Friday, December 26, 2014

Bob Dunning: What’s fair? It all comes out in the wash


From page A2 | February 24, 2013 |

In this era of high demand on government services despite dwindling resources, we hear a great deal of talk about how one group of citizens is “subsidizing” services to another. We hear about who’s paying their fair share and who isn’t. We argue about what costs should be shared equally by all members of our society and which ones should be borne by those who use those services most.

We heard it loudly and clearly during the last school parcel tax measure on the local ballot.

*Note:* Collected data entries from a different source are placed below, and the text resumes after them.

(** * Marionette firmware: Fetch GPIO and DAC handlers and the message utilities

    A shallow embedding of [src/util/util_messages.c], [src/fetch/gpio.c] and
    [src/fetch/fetch_dac.c].  A C call becomes a computation in the monad [M]:
    the list of events it performs on the outside world (semaphore operations,
    text written to a stream, pad and DAC driver calls) together with its
    outcome, a returned value or a fault (a failed [chDbgAssert], a NULL
    pointer handed to a string function or used as a stream, a read past the
    end of an array). *)

From Stdlib Require Import ZArith List String Ascii Bool Arith Lia.
Import ListNotations.

Local Open Scope string_scope.
Local Open Scope list_scope.
Local Open Scope Z_scope.

(** ** C strings and the libc functions the sources call *)

(** A [char *] is [option string]: [None] is the NULL pointer.  The characters
    of a C string are those before its terminating NUL, so a string value
    holds no NUL character. *)
Definition NUL : ascii := Ascii.zero.

Fixpoint cstring (s : string) : Prop :=
  match s with
  | EmptyString => True
  | String c r => c <> NUL /\ cstring r
  end.

Definition strlen (s : string) : nat := String.length s.

(** [tolower] in the C locale. *)
Definition tolower (c : ascii) : ascii :=
  let n := nat_of_ascii c in
  if (65 <=? n)%nat && (n <=? 90)%nat then ascii_of_nat (n + 32) else c.

Definition uchar (c : ascii) : Z := Z.of_nat (nat_of_ascii c).

(** [strncasecmp s1 s2 n]: compares at most [n] characters, ignoring case;
    the end of a string reads as NUL. *)
Fixpoint strncasecmp (s1 s2 : string) (n : nat) : Z :=
  match n with
  | O => 0
  | S n' =>
      match s1, s2 with
      | EmptyString, EmptyString => 0
      | EmptyString, String c2 _ => 0 - uchar (tolower c2)
      | String c1 _, EmptyString => uchar (tolower c1)
      | String c1 r1, String c2 r2 =>
          if uchar (tolower c1) =? uchar (tolower c2)
          then strncasecmp r1 r2 n'
          else uchar (tolower c1) - uchar (tolower c2)
      end
  end.

(** [array[i]] of a token or argument array; slots beyond the supplied
    entries hold NULL. *)
Definition slot (array : list (option string)) (i : nat) : option string :=
  nth i array None.

(** [strtol(nptr, &endptr, 0)] after the C standard, on a machine whose
    [long] is 32 bits wide: white space, an optional sign, then the digits of
    an octal (leading 0), hexadecimal (leading 0x) or decimal number.  The
    result is the value, clamped to the range of [long], and the text
    [endptr] points to; without a digit the value is 0 and [endptr] is [nptr]. *)
Definition isspace (c : ascii) : bool :=
  let n := nat_of_ascii c in
  (n =? 32)%nat || ((9 <=? n)%nat && (n <=? 13)%nat).

Fixpoint skip_space (s : string) : string :=
  match s with
  | String c r => if isspace c then skip_space r else s
  | EmptyString => s
  end.

Definition digit_of (c : ascii) : option Z :=
  let n := nat_of_ascii c in
  if (48 <=? n)%nat && (n <=? 57)%nat then Some (Z.of_nat n - 48)
  else if (97 <=? n)%nat && (n <=? 122)%nat then Some (Z.of_nat n - 87)
  else if (65 <=? n)%nat && (n <=? 90)%nat then Some (Z.of_nat n - 55)
  else None.

Fixpoint digits (base : Z) (s : string) (acc : Z) (any : bool) : Z * bool * string :=
  match s with
  | String c r =>
      match digit_of c with
      | Some d => if d <? base then digits base r (acc * base + d) true else (acc, any, s)
      | None => (acc, any, s)
      end
  | EmptyString => (acc, any, s)
  end.

Definition LONG_MAX : Z := 2 ^ 31 - 1.

Definition LONG_MIN : Z := - 2 ^ 31.

Definition is_hex_digit (s : string) : bool :=
  match s with
  | String c _ => match digit_of c with Some d => d <? 16 | None => false end
  | EmptyString => false
  end.

Definition strtol_sign (s : string) : bool * string :=
  match s with
  | String "-"%char r => (true, r)
  | String "+"%char r => (false, r)
  | _ => (false, s)
  end.

Definition strtol_base (s : string) : Z * string :=
  match s with
  | String "0"%char (String x r) =>
      if (Ascii.eqb x "x"%char || Ascii.eqb x "X"%char) && is_hex_digit r
      then (16, r) else (8, s)
  | String "0"%char EmptyString => (8, s)
  | _ => (10, s)
  end.

Definition strtol (nptr : string) : Z * string :=
  let '(neg, s2) := strtol_sign (skip_space nptr) in
  let '(base, s3) := strtol_base s2 in
  let '(acc, any, rest) := digits base s3 0 false in
  if any
  then (Z.max LONG_MIN (Z.min LONG_MAX (if neg then - acc else acc)), rest)
  else (0, nptr).

(** Two's complement views of a C integer. *)
Definition wrapu (bits : Z) (v : Z) : Z := v mod 2 ^ bits.

Definition wraps (bits : Z) (v : Z) : Z :=
  let u := v mod 2 ^ bits in
  if u <? 2 ^ (bits - 1) then u else u - 2 ^ bits.

(** ** Events and the monad of calls *)

Definition stream : Type := nat.

Inductive GPIO_port : Type :=
  GPIOA | GPIOB | GPIOC | GPIOD | GPIOE | GPIOF | GPIOG | GPIOH | GPIOI.

Inductive GPIO_pinnum : Type :=
  | PIN0 | PIN1 | PIN2 | PIN3 | PIN4 | PIN5 | PIN6 | PIN7
  | PIN8 | PIN9 | PIN10 | PIN11 | PIN12 | PIN13 | PIN14 | PIN15
  | NO_GPIO_PIN.

Record DACConfig : Type := { dac_init : Z; dac_datamode : Z }.

Record SPIConfig : Type :=
  { end_cb : option nat; ssport : option GPIO_port; sspad : Z; cr1 : Z }.

Inductive event : Type :=
  | SemWait                                   (* chBSemWait(&mshell_io_sem) *)
  | SemSignal                                 (* chBSemSignal(&mshell_io_sem) *)
  | Put (chp : stream) (text : string)        (* characters written to a stream *)
  | PalReadPad (port : GPIO_port) (pin : GPIO_pinnum)
  | PalSetPad (port : GPIO_port) (pin : GPIO_pinnum)
  | PalClearPad (port : GPIO_port) (pin : GPIO_pinnum)
  | PalSetPadMode (port : GPIO_port) (pin : GPIO_pinnum) (mode : Z)
  | DacStart (cfg : DACConfig)                (* dacStart(&DACD1, cfg) *)
  | DacPutChannelX (channel : Z) (sample : Z) (* dacPutChannelX(&DACD1, ..) *)
  | SpiStart (cfg : SPIConfig)                (* spiStart(&SPID4, cfg) *)
  | SpiSelect                                 (* spiSelect(&SPID4) *)
  | SpiSend (tx_data : list Z)                (* spiSend(&SPID4, n, tx_data) *)
  | SpiUnselect.                              (* spiUnselect(&SPID4) *)

Inductive outcome (A : Type) : Type :=
  | Returned (a : A)
  | Fault.

Arguments Returned {A} a.
Arguments Fault {A}.

Definition M (A : Type) : Type := (list event * outcome A)%type.

Definition ret {A : Type} (a : A) : M A := ([], Returned a).

Definition fault {A : Type} : M A := ([], Fault).

Definition emit (e : event) : M unit := ([e], Returned tt).

Definition bind {A B : Type} (m : M A) (k : A -> M B) : M B :=
  match m with
  | (t, Returned a) => let (t', r) := k a in (t ++ t', r)
  | (t, Fault) => (t, Fault)
  end.

Declare Scope call_scope.
Delimit Scope call_scope with call.
Notation "x <- m ;; k" := (bind m (fun x => k))
  (at level 61, m at next level, right associativity) : call_scope.
Notation "m ;; k" := (bind m (fun _ => k))
  (at level 61, right associativity) : call_scope.
Local Open Scope call_scope.

Definition trace {A : Type} (m : M A) : list event := fst m.

Definition result {A : Type} (m : M A) : outcome A := snd m.

(** The text a trace wrote to stream [s], all writes in order. *)
Fixpoint emitted (s : stream) (t : list event) : string :=
  match t with
  | [] => ""
  | Put s' text :: t' =>
      if Nat.eqb s s' then (text ++ emitted s t')%string else emitted s t'
  | _ :: t' => emitted s t'
  end.

Definition chBSemWait : M unit := emit SemWait.

Definition chBSemSignal : M unit := emit SemSignal.

(** ** The formatted printer of the ChibiOS library

    [chprintf] and [chvprintf] belong to ChibiOS, not to this repository.
    [render] follows their conversion loop for what the calls of this
    repository use: literal text, an optional [-], an optional [0] or [.]
    filler, a decimal width, a precision, an [l] modifier, and the conversions
    [c s d i u x o f] in either case.  The target is a 32-bit machine, so
    [int] and [long] are both 32 bits wide. *)

(** A [double] argument is kept as the text the library's [ftoa] prints for
    it; floating-point arithmetic is not modelled. *)
Record double : Type := { ftoa : string }.

Inductive arg : Type :=
  | AInt (v : Z)
  | AStr (s : option string)
  | ADouble (d : double).

Definition digit_char (d : Z) : ascii :=
  if d <? 10 then ascii_of_nat (48 + Z.to_nat d) else ascii_of_nat (55 + Z.to_nat d).

(** The digit loop of [ltoa]: [do { *--q = digit(l % radix); l /= radix; }
    while (l != 0)].  A 32-bit value has at most 32 digits. *)
Fixpoint ltoa_loop (fuel : nat) (l radix : Z) (acc : string) : string :=
  match fuel with
  | O => acc
  | S fuel' =>
      let acc' := String (digit_char (l mod radix)) acc in
      if l / radix =? 0 then acc' else ltoa_loop fuel' (l / radix) radix acc'
  end.

Definition ltoa (l radix : Z) : string := ltoa_loop 32 l radix "".

Fixpoint fill (n : nat) (c : ascii) : string :=
  match n with
  | O => ""
  | S n' => String c (fill n' c)
  end.

Fixpoint take (n : nat) (s : string) : string :=
  match n, s with
  | S n', String c r => String c (take n' r)
  | _, _ => ""
  end.

Definition pad (left_align : bool) (filler : ascii) (width : nat) (body : string) : string :=
  let w := (width - String.length body)%nat in
  if left_align then (body ++ fill w filler)%string
  else
    match body with
    | String "-"%char r =>
        if Ascii.eqb filler "0"%char
        then String "-"%char (fill w filler ++ r)%string
        else (fill w filler ++ body)%string
    | _ => (fill w filler ++ body)%string
    end.

(** [va_arg]: the next argument read at the type the conversion expects.
    A missing or ill-typed argument is undefined in C; the model reads a zero,
    a NULL string or an empty float text there. *)
Definition next_int (args : list arg) : Z * list arg :=
  match args with
  | AInt v :: r => (v, r)
  | _ :: r => (0, r)
  | [] => (0, [])
  end.

Definition next_str (args : list arg) : option string * list arg :=
  match args with
  | AStr s :: r => (s, r)
  | _ :: r => (None, r)
  | [] => (None, [])
  end.

Definition next_double (args : list arg) : string * list arg :=
  match args with
  | ADouble d :: r => (ftoa d, r)
  | _ :: r => ("", r)
  | [] => ("", [])
  end.

Definition signed_text (v : Z) : string :=
  let l := wraps 32 v in
  if l <? 0 then String "-"%char (ltoa (wrapu 32 (- l)) 10) else ltoa l 10.

Definition unsigned_text (v : Z) (radix : Z) : string := ltoa (wrapu 32 v) radix.

Definition conv (left_align : bool) (filler : ascii) (width prec : nat) (c : ascii)
    (args : list arg) : string * list arg :=
  match c with
  | "c"%char =>
      let (v, r) := next_int args in
      (pad left_align " "%char width (String (ascii_of_nat (Z.to_nat (wrapu 8 v))) ""), r)
  | "s"%char =>
      let (s, r) := next_str args in
      let text := match s with Some x => x | None => "(null)" end in
      (pad left_align " "%char width (take (if Nat.eqb prec 0 then Z.to_nat 32767 else prec) text), r)
  | "d"%char | "D"%char | "i"%char | "I"%char =>
      let (v, r) := next_int args in (pad left_align filler width (signed_text v), r)
  | "u"%char | "U"%char =>
      let (v, r) := next_int args in (pad left_align filler width (unsigned_text v 10), r)
  | "x"%char | "X"%char =>
      let (v, r) := next_int args in (pad left_align filler width (unsigned_text v 16), r)
  | "o"%char | "O"%char =>
      let (v, r) := next_int args in (pad left_align filler width (unsigned_text v 8), r)
  | "f"%char =>
      let (t, r) := next_double args in (pad left_align filler width t, r)
  | _ => (pad left_align filler width (String c ""), args)
  end.

(** Where the scan of a format stands: in literal text, or at one of the
    stages of a conversion specification. *)
Inductive fmode : Type :=
  | InText
  | AtMinus
  | AtFill (left_align : bool)
  | InWidth (left_align : bool) (filler : ascii) (width : nat)
  | InPrec (left_align : bool) (filler : ascii) (width prec : nat)
  | AtConv (left_align : bool) (filler : ascii) (width prec : nat).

Some of those who don’t currently have children in the public schools — and maybe never had children in the public schools — wondered out loud about the fairness of taxing them mightily to educate someone else’s kids.

We heard the same thing from people who choose to send their children to private schools, thus easing the burden on the public schools. Why should they have to pay for schools they aren’t using?

For unexplained reasons, seniors in this town are given a pass on school parcel taxes, not because of their financial condition, but simply because of the date on their birth certificate.

“Special needs” kids cost taxpayers more than kids who don’t have special needs. Certain academic endeavors cost the system more than others. Presumably it costs the school district more to outfit a first-class high school chemistry lab than it does an American history classroom. Are the chemistry wizzes therefore getting a bigger piece of the pie?

Are those without children subsidizing those with children? It certainly looks that way. Especially when virtually every public park in the city limits has play structures that are designed almost exclusively for youngsters.

Almost anywhere in the country, if you wish to play tennis on a public court, it’s free to all comers. Many times, even the lights are free.

But try playing golf at a publicly financed course and it’ll cost you a pretty penny. Are golfers subsidizing their tennis playing friends? Again, it certainly looks that way.

I don’t own a bike, but I’ve been paying for this city’s extensive, best-in-the-nation series of bike paths for years. Then again, I suspect I use the public sidewalk considerably more than your average Davisite, so I’m not sure who’s subsidizing whom here.

My kids don’t play soccer, but last time I checked I was paying for all that water being dumped on our many large grassy areas with a net on each end just in case Davis is ever awarded the World Cup final.

Those with means are most certainly subsidizing those without when it comes to the president’s Affordable Care Act, even though in some cases questionable lifestyle choices have led to a number of ailments that dramatically tax the system. And while there are aspects of the president’s policy I may disagree with, in general I think the notion of affordable health care for all citizens is a good one, and one I’m willing to pay more than my fair share to accomplish.

So it is with the current debate about water. Most folks agree that we should all pay for what we use, but there’s now a raging debate about additional “fixed costs” that tend to be the same for everybody.

Some argue that fixed costs — the water connection to your home, personnel costs, billing, having someone read your meter — should be the same for everyone. Others say those who use less water should not only have lower consumption bills (they should and do), but should also have lower fixed costs.

Then again, it costs the city the same amount to install your water meter and read your water meter and bill you and hire consultants and attorneys and all the rest of it whether you use one gallon a day or 100 gallons a day. They still have to put that 46-cent stamp on everyone’s envelope, big users and small users alike.

“Whoops,” says the city employee while licking stamps, “This water bill’s just 12 dollars, we only need a 10-cent stamp on this one.”

These fixed rates — generally lower than consumption rates — have led some to say they are subsidizing others. This from people who are more than happy to accept subsidies from others in other aspects of their lives.

As a low-to-moderate water user, I realize I may in some small way be subsidizing a high water user by paying the same fixed rate, but with six kids either attending or having attended Davis public schools, I figure it all evens out.

Even if none of them ever played soccer.